**Discovering Craniofacial Patterns Using Multivariate Cephalometric Data for Treatment Decision Making in Orthodontics**

**Descubriendo Patrones Craneofaciales Usando Datos Cefalométricos ****Multivariados para la Toma de Decisiones en Ortodoncia**

**Pamela Araya-Díaz*; Gonzalo A. Ruz** & Hernán M. Palomino*,*****

* Departamento del Niño y Adolescente, Área de Ortodoncia, Facultad de Odontología, Universidad Andrés Bello, Santiago, Chile.

** Facultad de Ingeniería y Ciencias, Universidad Adolfo Ibáñez, Santiago, Chile.

]]> *** Departamento del Niño y Ortopedia Dentomaxilar, Facultad de Odontología, Universidad de Chile, Santiago, Chile.**SUMMARY**: The aim was to find craniofacial morphology patterns in a multivariate cephalometric database using a clustering technique.
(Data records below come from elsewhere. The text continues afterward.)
Lemma suggest_pane d (b : box item) : pane_ok b → pane_ok (suggest lay render minChars d b).1.
Proof.
  intros Hp. unfold suggest. destruct (_ && _) eqn:Hc; [|exact Hp]. destruct d as [l|]; [|exact Hp]. destruct Hp as [Hp _].
  apply (updateSC_start (set_innerHTML _ (set_cache _ b))); [|exact Hp]. destruct l; [|done]. cbn in Hc. done.
Qed.
Lemma keyup_pane key (b : box item) : pane_ok b → pane_ok (keyupHandler lay render minChars o_cache key b).1.
Proof.
  intros Hp. unfold keyupHandler. destruct (_ || _); [|done]. destruct (_ <=? _)%nat; [|exact Hp]. case_bool_decide; [|exact Hp].
  destruct o_cache; [|exact Hp]. destruct (cache_get _ _); [by apply suggest_pane|]. destruct (prefix_was_empty _ _ _ _); [by apply suggest_pane|exact Hp].
Qed.
Lemma handle_pane e (b : box item) :
  well_selected minChars b → pane_ok b → possible lay e b → pane_ok (handle lay render minChars o_cache e b).1.
Proof.
  intros Hw Hb Hp. destruct e; cbn [handle]; try (by apply keyup_pane); unfold modify; cbn [fst]; try exact Hb.
  - unfold keydownHandler. destruct (((key =? 40) || (key =? 38))%Z && _) eqn:Hk; [bool_to_prop; by apply arrow_visible|].
    destruct (key =? 27)%Z; [by destruct (negb _)|]. destruct ((key =? 13) || (key =? 9))%Z; [|done].
    destruct (selected b); [by destruct (negb _)|done].
  - unfold blurHandler. by destruct over_sb.
  - unfold mouseleave. by destruct (selected b).
  - unfold search_timer. by destruct (timer b).
  - unfold hide_timer. by destruct (hides b).
  - unfold leave_timer. destruct (leaving b); [done|]. by case_bool_decide.
  - unfold answer_arrives. destruct (requests b !! n); [|done]. by apply suggest_pane.
  - destruct Hb as [Hm _]. cbn in Hp. unfold pane_ok, scroll_to. cbn. split; [exact Hm|lia].
Qed.

(** C29. Whatever was typed, answered, scrolled or clicked before, after an
    arrow key the list is open; the selected suggestion is seen from its upper
    edge on, for at least the height the code has measured once, at the first
    suggestion of some list, and so wholly if it is no higher; where none is
    selected, the list shows its start. *)
Theorem selection_visible (allowed : event item → box item → Prop) (v0 : jsstr) (b : box item) (key : Z) :
  reachable lay render minChars o_cache allowed (new_box v0) b → (0 < length (items b))%nat → (key = 40 ∨ key = 38)%Z →
  let b' := (handle lay render minChars o_cache (KeyDown key) b).1 in
  hidden b' = false ∧
  (∀ i, selected b' = Some i → seen_from_top i b') ∧
  (selected b' = None → pn_scrollTop (on_screen b') = 0%Z).
Proof.
  intros Hr Hn Hk. assert (well_selected minChars b ∧ pane_ok b) as [Hw Hp].
  { clear Hn Hk. induction Hr as [|b e Hr [Hw Hp] He _]; [split; [by split_and!|]|].
    - unfold pane_ok, pane_measured. cbn. pose proof (lo_range _ (Hlay [])). split; [split; by left|lia].
    - split; [by eapply handle_selected|by apply handle_pane]. }
  cbn [handle]. unfold modify. cbn [fst]. unfold keydownHandler.
  assert (((key =? 40) || (key =? 38))%Z && (0 <? length (items b))%nat = true) as Hc.
  { rewrite (proj2 (Nat.ltb_lt _ _)) by done. destruct Hk as [-> | ->]; done. }
  rewrite Hc. cbn [fst]. split; [done|]. by apply arrow_visible.
Qed.
End visible.

(** Suggestions of the heights given, in a list of at most 200 pixels. *)
Definition stack (hs : list Z) (l : list suggestion) : layout :=
  let hs := take (length l) (hs ++ replicate (length l) 20%Z) in
  Layout (Some (200 * 64))%Z (64 * default 0 (head hs))%Z ((λ i, 64 * foldr Z.add 0 (take i hs))%Z <$> seq 0 (length l)) ((λ h, 64 * h)%Z <$> hs)
    (Z.max 0 (64 * foldr Z.add 0 hs - 200 * 64))%Z.

Lemma flat_lays_out l : lays_out flat_list (200 * 64) l.
Proof.
  split; [done|cbn; lia|cbn; lia|]. intros i Hi. exists (20 * 64 * Z.of_nat i)%Z, (20 * 64)%Z. split_and!; [|by apply lookup_replicate|cbn; lia..].
  cbn. rewrite list_lookup_fmap, lookup_seq_lt by done. done.
Qed.

(** Twelve suggestions, ten of which fit: two after the tenth. *)
Definition twelve_pages (v : jsstr) : list jsstr := replicate 12 v.
Lemma selection_visible_witness :
  ∃ b : box jsstr, reachable flat_list show_page 3 true (λ _ _, True) (new_box []) b ∧ selected b = Some 10%nat ∧
    (let b' := (handle flat_list show_page 3 true (KeyDown 40) b).1 in
     selected b' = Some 11%nat ∧ pn_scrollTop (on_screen b') = (40 * 64)%Z ∧ seen_from_top flat_list (200 * 64) 11 b').
Proof.
  set (es := [Typed (js "job"); KeyUp 66; SearchTimer; Answer 0 (twelve_pages (js "job"))] ++ replicate 11 (KeyDown 40)).
  assert (reachable flat_list show_page 3 true (λ _ _, True) (new_box []) (after es)) as Hr.
  { unfold after, es. cbn [foldl app replicate]. repeat (eapply reach_step; [|exact I|exact I]). apply reach_start. }
  exists (after es). split; [exact Hr|]. split; [vm_compute; reflexivity|]. split; [vm_compute; reflexivity|]. split; [vm_compute; reflexivity|].
  destruct (selection_visible flat_list show_page 3 true (200 * 64) flat_lays_out (λ _ _, True) [] (after es) 40 Hr) as (_ & Hs & _);
    [vm_compute; lia|by left|]. apply Hs. vm_compute. reflexivity.
Defined.

(** The code takes every suggestion to be as high as the first one ever shown:
    with a fifth one of 80 pixels, after four of 40, only the upper half of it is
    seen when it is selected, though the list could be scrolled further. *)
Example higher_suggestion_cut :
  let lay := stack [40; 40; 40; 40; 80]%Z in
  let b := foldl (λ b e, (handle lay show_page 3 true e b).1) (new_box [])
    ([Typed (js "job"); KeyUp 66; SearchTimer; Answer 0 (replicate 5 (js "job"))] ++ replicate 5 (KeyDown 40)) in
  selected b = Some 4%nat ∧ ly_tops (lay (items b)) !! 4%nat = Some (160 * 64)%Z ∧ ly_heights (lay (items b)) !! 4%nat = Some (80 * 64)%Z ∧
  pn_scrollTop (on_screen b) = 0%Z ∧ ly_range (lay (items b)) = (40 * 64)%Z.
Proof. vm_compute. split_and!; reflexivity. Qed.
Cephalometric analysis was performed in a sample of 100 teleradiographs collected from Chilean orthodontic patients. Thirty cephalometric measurements were taken from commonly used analysis. The computed variables were used to perform a clustering analysis with the k-means algorithm to identify patterns of craniofacial morphology. The J48 decision tree was used to analyze each cluster, and the ANOVA test to determine the statistical differences between the clusters. Four clusters were found that had significant differences (P<0.001) in 24 of the 30 variables studied, suggesting that they represent different patterns of craniofacial form. Using the decision tree, 8 of the 30 variables appeared to be relevant for describing the clusters. The clustering analysis is effective in identifying different craniofacial patterns based on a multivariate database. The distinct clusters appear to be caused by differences in the compensation process of the facial structure responding to a genetically determined cranial and mandible form. The proposed method can be applied to several databases, creating specific classifications for each one of them.
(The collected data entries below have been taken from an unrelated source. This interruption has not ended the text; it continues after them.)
Lemma plain_writable o d c :
  Plain o → Plain d → c ≠ [] ∧ trim_white c = c ∧ starts_off is_white c → (o ≠ [] ∨ d ≠ []) → (d = [] → directive c = []) → writable o d c.
Proof. intros Ho Hd Hc Hne Hs. split; [intros; by apply (fm_yaml _ _ Hf)|intros; by apply (fm_json _ _ Hf)|done|]. split; [|done]. by intros -> ->; destruct Hne. Qed.

Lemma keeps_parse k o d c : holds_graph k o d c → parseGraph (ct_code k) = Ok (Graph (JObj o) (JObj d) c).
Proof.
  intros Hk. destruct (graph_roundtrip _ _ _ _ o d c (kp_writable _ _ _ _ Hk)) as (t & Ht & Hp). rewrite (kp_text _ _ _ _ Hk) in Ht.
  by injection Ht as <-.
Qed.

(** Loading: the theme of the page unless the author chose one. *)
Definition loaded_yaml (t : jsstr) (o d : list (jsstr * jsval)) : list (jsstr * jsval) :=
  if own o d then flagged o else jm_set theme_key (JStr t) (flagged o).
(** C30. Diagrams follow the theme of the page: on a page where Mermaid is used
    and loaded, whose diagrams can be read (header and directive are as YAML and
    JSON are written) and whose restored tabs show no diagram that was hidden,
    whatever variants, colour schemes, printing, tabs and boxes come and go,
    nothing fails, and every diagram that is visible is drawn from the text of
    its author; outside of the print preview it is drawn in the theme the page
    now has on the screen, or, when the author chose a theme and it was visible
    all the time, exactly as the author wrote it. (Of other pages see
    [restored_not_drawn] and [bad_directive_stops].) *)
Theorem diagrams_follow_theme (gs : list contents) (p : themed_page) (restored : nat → bool) (evs : list theme_event) :
  themeUseMermaid conf = Some config → mermaid_loaded conf = true →
  formats yaml_load yaml_dump json_parse json_stringify Plain Theme →
  (∀ p, Theme (screen_theme css p) ∧ Theme (paper_theme css p)) →
  fresh_page yaml_load json_parse Plain gs p restored →
  ∃ s, theme_session yaml_load yaml_dump json_parse json_stringify conf css restored evs p = (s, Ok tt) ∧
    length (containers s) = length (raws p) ∧
    ∀ i g k, gs !! i = Some g → containers s !! i = Some (true, k) →
      ∃ o text, ct_shows k = inr text ∧
        parseGraph yaml_load json_parse text = Ok (Graph (JObj o) (JObj (flagged (co_dir g))) (co_content g)) ∧
        if own_theme g then always_visible p restored evs i = true → o = flagged (co_yaml g)
        else print_preview s = false → jm_get theme_key o = Some (JStr (screen_theme css s)).
Proof.
  intros Hon Hl Hf Hcss Hp. set (w := imap (λ i _, always_visible p restored evs i) (raws p)).
  assert (∀ i, w !! i = Some true → always_visible p restored evs i = true) as Hw.
  { intros i. unfold w. rewrite list_lookup_imap. destruct (raws p !! i); simpl; congruence. }
  destruct (ready_run _ _ _ _ conf css config Hon Hl Plain Theme Hf Hcss w gs p restored Hp) as (p1 & H1 & Ht1).
  { by unfold w; rewrite length_imap. }
  { intros i Hi%Hw. unfold always_visible in Hi. apply andb_true_iff in Hi as [[Hv Hr]%andb_true_iff _].
    split; [|done]. by destruct ((raws p).*1 !! i) as [[]|]. }
  destruct (events_run _ _ _ _ conf css config Hon Hl Plain Theme Hf Hcss w gs _ p1 evs Ht1) as (t & s & H2 & Ht).
  { apply Forall_forall. intros ev Hev. destruct ev; try done. intros i Hi%Hw. unfold always_visible in Hi.
    apply andb_true_iff in Hi as [_ Hi]. rewrite forallb_forall in Hi. by apply (Hi (Toggled _)), list_elem_of_In. }
  exists s. unfold theme_session. rewrite M_bind_eq, H1, H2. split; [done|].
  pose proof (th_tracks _ _ _ _ _ _ _ _ _ _ _ Ht) as Htr. split.
  { rewrite <-(Forall3_length_lr _ _ _ _ Htr). unfold w. by rewrite length_imap. }
  intros i g k Hg Hk. destruct (Forall3_lookup_r _ _ _ _ i _ Htr Hk) as (b & g' & Hb & Hg' & Htk).
  rewrite Hg in Hg'. injection Hg' as <-. destruct Htk as (o & Hko & Hd & Hv & _ & Ho). cbn [fst snd] in *.
  destruct (Hd (Hv eq_refl)) as [_ Hs]. exists o, (ct_code k). split; [done|]. split; [by eapply keeps_parse|].
  destruct (own_theme g).
  - intros Ha. apply Ho. unfold w in Hb. rewrite list_lookup_imap in Hb. destruct (raws p !! i); simpl in Hb; [congruence|done].
  - intros Hpr. rewrite <-(th_screen _ _ _ _ _ _ _ _ _ _ _ Ht Hpr). apply Ho. by apply Hv.
Qed.
End seen.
**KEY WORDS: Craniofacial patterns; Morphological patterns; Clustering technique; Orthodontics.**

**RESUMEN**: El objetivo fue encontrar patrones morfológicos craneofaciales, a partir de una base de datos cefalométricos multivariada, utilizando una técnica de clustering. Se realizó un análisis cefalométrico a una muestra de 100 telerradiografías pertenecientes a pacientes chilenos de ortodoncia. Treinta medidas cefalométricas obtenidas de los análisis más utilizados fueron registradas. Las variables computadas se utilizaron para realizar un análisis de clustering con el algoritmo k-medias, para identificar patrones de morfología craneofacial. El árbol de decisión J48 se utilizó para analizar cada cluster, y test de ANOVA para determinar diferencias estadísticamente significativas entre los clusters. Se encontraron cuatro clusters con diferencia estadísticamente significativas (p<0,001) en 24 de las 30 variables estudiadas, lo que sugiere que efectivamente corresponden a diferentes patrones craneofaciales. Utilizando el árbol de decisión, se pudo determinar que 8 de las 30 variables resultaron ser relevantes en la definición de los clusters. El análisis de clustering es efectivo en identificar patrones morfológicos craneofaciales usando una base de datos multivariada. Los distintos cluster encontrados, aparentemente se formarían a partir de diferencias en el proceso de compensación de la estructura facial, en respuesta a la forma mandibular genéticamente determinada. El método propuesto puede ser aplicado a múltiples bases de datos, creando clasificaciones específicas para cada una de ellas.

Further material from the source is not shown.